══ Input data

(* ===== verification/Buckets.v ===== *)
(** * Buckets of packets: [list-bucket.h] and [hb-list-bucket.h]

    [ListBucket] and [HBListBucket] keep their packets in singly linked lists of
    nodes taken from a memory pool, newest first.  The code of the two differs
    in what a node carries and in the accounting done for each packet, so the
    list operations are written once, over an entry type [E] and an accounting
    state [A].  The class [BucketOps] is the interface the shapers use;
    [BucketLaws] states what it promises for a whole family of buckets that
    share a pool, and the instance at the end of the file discharges it. *)

From S2P Require Import Prelude Ring Pool.

(** ** The interface *)

(** [X] is what a dequeue is told beside its burst (the bucket number, in
    [HBListBucket]); [St] is the state shared by the buckets. *)
Class BucketOps (X St B E : Type) := {
  enqueue_packet : St -> B -> E -> option (St * B * Z);
  dequeue_packet_bulk : X -> St -> B -> Z -> option (St * B * list E);
  bucket_IsEmpty : B -> bool
}.

(** How many packets a dequeue takes: [burst], an [int], is compared with the
    unsigned number of nodes. *)
Definition bulk_quota (burst n : Z) : Z :=
  if u32 burst >? n then to_signed 32 n else burst.

(** [family st bs cs n]: bucket [i] holds [cs i], newest first, and [n] more
    packets fit in the pool. *)
Class BucketLaws (I : Type) `{EqDecision I} (X St B E : Type) `{BucketOps X St B E} := {
  family : St -> (I -> B) -> (I -> list E) -> nat -> Prop;
  entry_ok : St -> E -> Prop;
  family_enqueue : forall st bs cs n i e,
    family st bs cs n -> entry_ok st e ->
    match n with
    | O => enqueue_packet st (bs i) e = Some (st, bs i, -1)
    | S n' => exists st' b', enqueue_packet st (bs i) e = Some (st', b', 0) /\
        family st' (<[i := b']> bs) (<[i := e :: cs i]> cs) n' /\
        (forall e', entry_ok st e' -> entry_ok st' e')
    end;
  family_dequeue : forall x st bs cs n i burst,
    -2 ^ 31 <= burst < 2 ^ 31 -> family st bs cs n ->
    let k := Z.to_nat (bulk_quota burst (Z.of_nat (length (cs i)))) in
    exists st' b', dequeue_packet_bulk x st (bs i) burst = Some (st', b', take k (cs i)) /\
      family st' (<[i := b']> bs) (<[i := drop k (cs i)]> cs) (n + length (take k (cs i))) /\
      (forall e', entry_ok st e' -> entry_ok st' e');
  family_ext : forall st bs bs' cs cs' n,
    (forall i, bs' i = bs i) -> (forall i, cs' i = cs i) -> family st bs cs n -> family st bs' cs' n;
  family_empty : forall st bs cs n i,
    family st bs cs n -> (bucket_IsEmpty (bs i) = true <-> cs i = []);
  family_small : forall st bs cs n i,
    family st bs cs n -> Z.of_nat (length (cs i)) < 2 ^ 31
}.

(** ** Nodes, and the state of a bucket *)

Record node (E : Type) := Node { entry : E; nnext : ptr }.
Arguments Node {E}.
Arguments entry {E}.
Arguments nnext {E}.

(** [bhead] is [head->next], the only field of the sentinel that is used. *)
Record ListBucket := LBucket { node_num : Z; MAX_BYTES_PER_FLOW : Z; bhead : ptr }.

(** The constructor of a bucket. *)
Definition new_bucket (max_bytes : Z) : ListBucket := LBucket 0 max_bytes None.

Definition GetNodeNum (b : ListBucket) : Z := to_signed 32 (node_num b).
Definition LIsEmpty (b : ListBucket) : bool := node_num b =? 0.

════

### Prompt
Of the lines above, output exactly those from the line bearing "From S2P Require Import Prelude Ring Pool." through the line bearing "enqueue_packet : St", inclusive.

### Answer box
From S2P Require Import Prelude Ring Pool.

(** ** The interface *)

(** [X] is what a dequeue is told beside its burst (the bucket number, in
    [HBListBucket]); [St] is the state shared by the buckets. *)
Class BucketOps (X St B E : Type) := {
  enqueue_packet : St -> B -> E -> option (St * B * Z);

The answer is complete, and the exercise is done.